Lemma settle_limited b (c : coroutine process Response) s c' s' :
  limited anyhow b c → limiter_ok (sv_limiter s) → settle c s = (c', s') →
  limiter_ok (sv_limiter s') ∧ sv_scripts s' = sv_scripts s ∧
  ∃ b', limited anyhow b' c' ∧ (length (sv_log s') + b2n b' ≤ length (sv_log s) + b2n b)%nat.
Proof.
  revert b s. induction c as [r|Y m k IH|Y m k IH]; intros b s Hc Hl; cbn [settle].
  - intros [= <- <-]. split; [done|]. split; [done|]. by exists b.
  - destruct (m s) as [r s1] eqn:Hm. intros Hs.
    destruct (Hc s r s1 Hl Hm) as (Hl1 & Hx1 & [[Hlog Hk]|(-> & Hlog & Hk)]);
      destruct (IH r _ _ Hk Hl1 Hs) as (H1 & H2 & b' & H3 & H4);
      (split; [done|]; split; [by rewrite H2|]; exists b'; split; [done|]).
    + by rewrite Hlog in H4.
    + rewrite Hlog in H4. cbn in *. lia.
  - intros [= <- <-]. split; [done|]. split; [done|]. by exists b.
Qed.

Lemma request_step_limited b s q s' q' :
  limited anyhow b (rq_code q) → limiter_ok (sv_limiter s) → history_ok (sv_scripts s) →
  request_step (s, q) (s', q') →
  limiter_ok (sv_limiter s') ∧ history_ok (sv_scripts s') ∧
  ∃ b', limited anyhow b' (rq_code q') ∧
    (length (sv_log s') + b2n b' + tokens_given (sv_scripts s) ≤
     length (sv_log s) + b2n b + tokens_given (sv_scripts s'))%nat.
Proof.
  intros Hc Hl Hh Hstep. inversion Hstep; subst; cbn [rq_code] in *.
  - match goal with H : settle _ _ = _ |- _ => destruct (settle_limited _ _ _ _ _ Hc Hl H) as (H1 & -> & b' & H3 & H4) end.
    split; [done|]. split; [done|]. exists b'. split; [done|]. lia.
  - destruct c as [r|Y m k|Y m k]; try done. cbn [take_effect] in *.
    destruct (m s) as [r s1] eqn:Hm. match goal with H : Some _ = Some _ |- _ => injection H as <- <- end.
    assert (∀ t, limited anyhow t (k r) → limited anyhow t (woken r k)) as Hwoken.
    { intros t Ht s2 r2 s2' Hl2 [= <- <-]. split; [done|]. split; [done|]. by left. }
    destruct (Hc s r s1 Hl Hm) as (Hlim & Hlog & [[Hu Hk]|(v & Hv & Hk)]); rewrite Hlim, Hlog.
    + destruct (untouched_history _ _ Hu Hh) as [H1 ->]. split; [done|]. split; [done|].
      exists b. split; [by apply Hwoken|]. lia.
    + destruct (one_run_history _ _ _ Hv Hh) as [H1 ->]. split; [done|]. split; [done|].
      eexists. split; [by apply Hwoken|]. destruct b, (v =? 0)%Z; cbn; lia.
Qed.

(** *** Every step *)

Lemma logged_app l1 a l2 : logged (l1 ++ a :: l2) = (logged l1 + length (ap_log a) + logged l2)%nat.
Proof. unfold logged. rewrite fmap_app, concat_app, length_app. cbn. rewrite length_app. lia. Qed.

Lemma tickets_app bs bs' : tickets (bs ++ bs') = (tickets bs + tickets bs')%nat.
Proof. unfold tickets. by rewrite filter_app, length_app. Qed.

Lemma tickets_cons b bs : tickets (b :: bs) = (b2n b + tickets bs)%nat.
Proof. unfold tickets. rewrite filter_cons. by destruct b. Qed.

Lemma limited_at (pre : list (request E)) q post bs :
  Forall2 (λ q b, limited anyhow b (rq_code q)) (pre ++ q :: post) bs →
  ∃ b1 b b2, bs = b1 ++ b :: b2 ∧ Forall2 (λ q b, limited anyhow b (rq_code q)) pre b1 ∧
    limited anyhow b (rq_code q) ∧ Forall2 (λ q b, limited anyhow b (rq_code q)) post b2.
Proof.
  intros (b1 & bs2 & H1 & (b & b2 & Hb & H2 & ->)%Forall2_cons_inv_l & ->)%Forall2_app_inv_l. eauto 10.
Qed.

Lemma limited_leave l bs :
  Forall2 (λ q b, limited anyhow b (rq_code q)) l bs →
  Forall2 (λ q b, limited anyhow b (rq_code q)) (leave <$> l) bs.
Proof. induction 1; [constructor|by constructor]. Qed.

(** One process among all of them. *)
Lemma limiters_at l1 (a : instance E) l2 :
  Forall (λ a, limiter_ok (ap_limiter a)) (l1 ++ a :: l2) → limiter_ok (ap_limiter a).
Proof. by intros [_ [? _]%Forall_cons]%Forall_app. Qed.

Lemma limiters_replace l1 (a a' : instance E) l2 :
  (limiter_ok (ap_limiter a) → limiter_ok (ap_limiter a')) →
  Forall (λ a, limiter_ok (ap_limiter a)) (l1 ++ a :: l2) →
  Forall (λ a, limiter_ok (ap_limiter a)) (l1 ++ a' :: l2).
Proof.
  intros Hi [H1 [H2 H3]%Forall_cons]%Forall_app. apply Forall_app. split; [done|].
  apply Forall_cons. split; [by apply Hi|done].
Qed.

Variables (P : pystr) (D : Z) (N : nat).
Hypothesis with_client : api_redis_client api = true.

(** A request arrives. *)
Lemma arrives_limits rd req w x ws ps l1 a l2 :
  limits_inv (mkTraffic w x ws ps (l1 ++ a :: l2)) →
  limits_inv (mkTraffic w x ws ps
    (l1 ++ mkInstance (ap_limiter a) (ap_log a) (ap_count a)
             (ap_requests a ++ [mkRq None (serve_co api LUA_SCRIPT rd req) false]) :: l2)).
Proof.
  intros (Hh & Hlim & bs & Hbs & Hle). cbn [tf_scripts tf_instances] in *.
  split; [done|]. split; [eapply limiters_replace; [|exact Hlim]; done|].
  cbn [tf_scripts tf_instances] in *. rewrite all_requests_app in Hbs |- *. cbn [ap_requests].
  rewrite logged_app in *. cbn [ap_log].
  apply Forall2_app_inv_l in Hbs as (b1 & bs' & H1 & H2 & ->).
  apply Forall2_app_inv_l in H2 as (b2 & b3 & H2 & H3 & ->).
  exists (b1 ++ (b2 ++ [false]) ++ b3). split.
  - apply Forall2_app; [done|]. apply Forall2_app; [|done]. apply Forall2_app; [done|].
    apply Forall2_cons. split; [by apply serve_limited|done].
  - rewrite !tickets_app, tickets_cons in *. change (tickets []) with 0%nat. cbn [b2n]. lia.
Qed.

Lemma traffic_step_limits t t' :
  traffic_step P D N api LUA_SCRIPT t t' → limits_inv t → limits_inv t'.
Proof.
  intros H (Hh & Hlim & bs & Hbs & Hle).
  destruct H as [w ws ps w' ws' ps' x l _ _|x x' w ws ps l Hb Hr|w w' x ws ps l _|rd req w x ws ps l1 a l2 _
    |w x ws ps l1 a l2 r1 q r2 s' q' Ha Hq|w x ws ps l1 a l2 r1 q r2 Ha|w x ws ps l1 a l2 r1 q r2 Ha _
    |w x ws ps l1 a l2]; cbn [tf_scripts tf_instances] in *.
  - split; [done|]. split; [done|]. by exists bs.
  - destruct (untouched_history x x') as [H1 H2]; [by split; rewrite ?Hb, ?Hr|done|].
    split; [done|]. split; [done|]. exists bs. cbn [tf_scripts tf_instances]. by rewrite H2.
  - split; [done|]. split; [apply Forall_app; split; [done|]; by apply Forall_singleton|].
    exists bs. cbn [tf_scripts tf_instances]. rewrite logged_app, all_requests_app. cbn.
    rewrite app_nil_r. split; [done|]. unfold logged in *. cbn. lia.
  - apply arrives_limits. split; [done|]. split; [done|]. by exists bs.
  - pose proof (limiters_at _ _ _ Hlim) as Hla. rewrite (all_requests_at _ _ _ _ _ _ Ha) in Hbs.
    apply limited_at in Hbs as (b1 & b & b2 & -> & H1 & Hb & H2).
    destruct (request_step_limited _ (joined w x a q) _ _ _ Hb Hla Hh Hq) as (Hl' & Hh' & b' & Hb' & Hcount).
    split; [done|]. split; [eapply limiters_replace; [|exact Hlim]; done|].
    exists (b1 ++ b' :: b2). cbn [tf_scripts tf_instances]. erewrite all_requests_at by done.
    split; [apply Forall2_app; [done|]; by apply Forall2_cons|].
    rewrite logged_app, tickets_app, tickets_cons in *. cbn [ap_log left_by joined sv_log sv_scripts] in *. lia.
  - split; [done|]. split; [eapply limiters_replace; [|exact Hlim]; done|].
    exists bs. cbn [tf_scripts tf_instances]. rewrite logged_app in *. cbn [ap_log]. split; [|done].
    rewrite (all_requests_at _ _ _ _ _ _ Ha) in Hbs.
    apply limited_at in Hbs as (b1 & b & b2 & -> & H1 & Hb & H2).
    erewrite all_requests_at by done. apply Forall2_app; [done|]. by apply Forall2_cons.
  - split; [done|]. split; [eapply limiters_replace; [|exact Hlim]; done|].
    cbn [tf_scripts tf_instances]. rewrite logged_app in *. cbn [ap_log].
    rewrite (all_requests_at _ _ _ _ _ _ Ha) in Hbs.
    apply limited_at in Hbs as (b1 & b & b2 & -> & H1 & Hb & H2).
    exists (b1 ++ b2). rewrite all_requests_app. cbn [ap_requests]. split.
    + rewrite <- (assoc_L (++)), (assoc_L (++)). by apply Forall2_app.
    + rewrite !tickets_app, tickets_cons in *. lia.
  - split; [done|]. split; [eapply limiters_replace; [|exact Hlim]; done|].
    exists bs. cbn [tf_scripts tf_instances]. rewrite logged_app in *. cbn [crashed ap_log]. split; [|done].
    rewrite all_requests_app in *. cbn [crashed ap_requests].
    apply Forall2_app_inv_l in Hbs as (b1 & bs' & H1 & H2 & ->).
    apply Forall2_app_inv_l in H2 as (b2 & b3 & H2 & H3 & ->).
    apply Forall2_app; [done|]. apply Forall2_app; [by apply limited_leave|done].
Qed.

(** How far clock readings climb, from the first one on. *)
Definition climb_of (l : list Q) : Q := match l with [] => 0 | t :: l' => climb t l' end.

(** C20: the rate limit under traffic.  Whatever requests overlap, over any number of
    API processes that start and crash and with scripts lost and loaded again, the
    requests the API has answered (its log lines) are at most 150 plus 100 for every
    second that the clock readings of the limiter's script climb, in the order in
    which the server ran it.  (Readings in order climb by the time that passed; every
    reading that overtakes another adds its lead.)  The bucket is one for all processes
    and its numbers are fixed: the limit is neither per instance, as the comment on
    [rate_limiter] says, nor configurable, as ENV.md says. *)
Theorem traffic_rate_limited t0 t :
  traffic_initial LUA_SCRIPT t0 → rtc (traffic_step P D N api LUA_SCRIPT) t0 t →
  inject_Z (Z.of_nat (logged (tf_instances t))) <= 150 + 100 * climb_of (stamps (tf_scripts t)).
Proof.
  intros (_ & Hi & Hk) Hrun.
  assert (limits_inv t) as (Hh & _ & bs & _ & Hle).
  { assert (limits_inv t0) as H0.
    { destruct (Hk api_key) as [Hb Hr]. unfold limits_inv, history_ok, tokens_given, stamps. rewrite Hi, Hb, Hr.
      split; [done|]. split; [constructor|]. exists []. split; [constructor|]. apply Nat.le_refl. }
    clear Hi Hk. induction Hrun as [t|t t1 t2 Hs _ IH]; [done|]. apply IH. by eapply traffic_step_limits. }
  assert (inject_Z (Z.of_nat (logged (tf_instances t))) <= inject_Z (Z.of_nat (tokens_given (tf_scripts t)))) as Hlog.
  { rewrite <- Zle_Qle. lia. }
  unfold tokens_given in Hlog. destruct (stamps (tf_scripts t)) as [|now l]; cbn [climb_of].
  - cbn [run_script fst] in Hlog. change (inject_Z (Z.of_nat 0)) with 0 in Hlog. lra.
  - destruct (run_script empty_bucket (now :: l) 100 150 1) as [n b] eqn:Hs. cbn [fst] in Hlog.
    apply run_script_fresh in Hs; [lra|lra|lra|lra].
Qed.
End Limits.

(** ** Witness: the bound is reached *)

(** Requests at the same second, one after the other. *)
Definition served (n : nat) : server_state (R := model_redis) (X := model_scripting) unit :=
  Nat.iter n (λ s, (serve started_api lua noon_reading status_request (set_request_id None s)).2) ready.

Lemma steps_served n :
  rtc (traffic_step relayq 10000 2 started_api lua) tr0 (serving (served n) [] [] []).
Proof.
  etrans; [apply rtc_once; apply (tf_start (X := model_scripting) relayq 10000 2 started_api lua
    (world_on fresh_server) (sv_world ready) no_scripts [] [] [])|].
  { apply (run_eq (lifespan_start started_api)). vm_compute. reflexivity. }
  induction n as [|n IH]; [reflexivity|]. etrans; [exact IH|].
  change (serving (served n) [] [] []) with (serving (set_request_id None (served n)) [] [] []).
  apply (request_alone relayq 10000 2 started_api lua noon_reading status_request); [done|simpl; lia].
Qed.

(** Of 152 requests within a second 150 are answered. *)
Lemma traffic_rate_limited_witness :
  let t := serving (served 152) [] [] [] in
  logged (tf_instances t) = 150%nat ∧ climb_of (stamps lua (tf_scripts t)) == 0 ∧
  inject_Z (Z.of_nat (logged (tf_instances t))) <= 150 + 100 * climb_of (stamps lua (tf_scripts t)).
Proof.
  intros t. split; [vm_compute; reflexivity|]. split; [vm_compute; reflexivity|].
  exact (traffic_rate_limited started_api lua relayq 10000 2 eq_refl tr0 t tr0_initial (steps_served 152)).
Defined.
#####
The output must consist solely of the lines from the first line of the records through the line containing "- destruct (m", reproduced exactly.

_Result of this exercise_:
Lemma settle_limited b (c : coroutine process Response) s c' s' :
  limited anyhow b c → limiter_ok (sv_limiter s) → settle c s = (c', s') →
  limiter_ok (sv_limiter s') ∧ sv_scripts s' = sv_scripts s ∧
  ∃ b', limited anyhow b' c' ∧ (length (sv_log s') + b2n b' ≤ length (sv_log s) + b2n b)%nat.
Proof.
  revert b s. induction c as [r|Y m k IH|Y m k IH]; intros b s Hc Hl; cbn [settle].
  - intros [= <- <-]. split; [done|]. split; [done|]. by exists b.
  - destruct (m s) as [r s1] eqn:Hm. intros Hs.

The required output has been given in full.